EXERCISE DETAILS –
Among the entries that follow, how many lines contain the string "Require"? Answer with that number only.

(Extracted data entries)
* * *
(** * Argus firmware (argus.ino): command latch, telemetry reply and motor profiles

    A shallow embedding of the Arduino Uno sketch [Argus/argus/argus.ino].
    The sketch has two execution contexts sharing three globals
    ([command], [sensorData] and the output pins):

    - [loop], the cooperative poll loop, and
    - [ISR(SPI_STC_vect)], the SPI interrupt handler.

    The AVR's machine integers are modelled as [Z] with the wrap-around of
    each declared type written out; the 32-bit [double] of the AVR toolchain
    is modelled with the binary32 instance of [SpecFloat]. *)

From Stdlib Require Import ZArith List Bool Lia.
From Stdlib Require Import Floats.SpecFloat.
Import ListNotations.

Local Open Scope Z_scope.

(** ** Machine integers *)

Module MachineInt.

(** [byte]: unsigned 8 bits. *)
Definition wrap8 (z : Z) : Z := z mod 256.

(** Two's complement reading of the low [w] bits of [z]. *)
Definition wrap_signed (w : Z) (z : Z) : Z :=
  let m := z mod 2 ^ w in
  if m <? 2 ^ (w - 1) then m else m - 2 ^ w.

(** [short] and [int] are both 16 bits wide on the AVR. *)
Definition wrap_short (z : Z) : Z := wrap_signed 16 z.
Definition wrap_int (z : Z) : Z := wrap_signed 16 z.

(** [long]: 32 bits. *)
Definition wrap_long (z : Z) : Z := wrap_signed 32 z.

Definition is_byte (z : Z) : Prop := 0 <= z < 256.
Definition is_short (z : Z) : Prop := -32768 <= z < 32768.

End MachineInt.
Import MachineInt.

(** ** Pin assignment and protocol constants (the sketch's [#define]s) *)

Definition MOTOR_ENA : Z := 5.
Definition MOTOR_IN1 : Z := 4.
Definition MOTOR_IN2 : Z := 3.
Definition MOTOR_ENB : Z := 6.
Definition MOTOR_IN3 : Z := 7.
Definition MOTOR_IN4 : Z := 8.
Definition TRIG_PIN : Z := 9.
Definition ECHO_PIN : Z := 10.

Definition CMD_STOP : Z := 0x00.
Definition CMD_FORWARD : Z := 0x01.
Definition CMD_REVERSE : Z := 0x02.
Definition CMD_TURN_LEFT : Z := 0x03.
Definition CMD_TURN_RIGHT : Z := 0x04.
Definition CMD_GET_SENSOR_DATA : Z := 0x10.

Definition HIGH : bool := true.
Definition LOW : bool := false.

(** ** Output pins *)

(** The level of the five digital output lines and the PWM duty of the two
    enable lines.  ([MISO] is driven by the SPI hardware, not by the sketch.) *)
Record Pins := mkPins {
  in1 : bool;   (* MOTOR_IN1, left motor direction *)
  in2 : bool;   (* MOTOR_IN2, left motor direction *)
  in3 : bool;   (* MOTOR_IN3, right motor direction *)
  in4 : bool;   (* MOTOR_IN4, right motor direction *)
  ena : Z;      (* MOTOR_ENA, left motor duty, 0..255 *)
  enb : Z;      (* MOTOR_ENB, right motor duty, 0..255 *)
  trig : bool   (* TRIG_PIN *)
}.

(** [digitalWrite(pin, level)]: a pin the sketch never drives is left alone. *)
Definition digitalWrite (pin : Z) (level : bool) (p : Pins) : Pins :=
  if pin =? MOTOR_IN1 then
    mkPins level (in2 p) (in3 p) (in4 p) (ena p) (enb p) (trig p)
  else if pin =? MOTOR_IN2 then
    mkPins (in1 p) level (in3 p) (in4 p) (ena p) (enb p) (trig p)
  else if pin =? MOTOR_IN3 then
    mkPins (in1 p) (in2 p) level (in4 p) (ena p) (enb p) (trig p)
  else if pin =? MOTOR_IN4 then
    mkPins (in1 p) (in2 p) (in3 p) level (ena p) (enb p) (trig p)
  else if pin =? TRIG_PIN then
    mkPins (in1 p) (in2 p) (in3 p) (in4 p) (ena p) (enb p) level
  else p.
* * *
RESULT OF THE EXERCISE –
2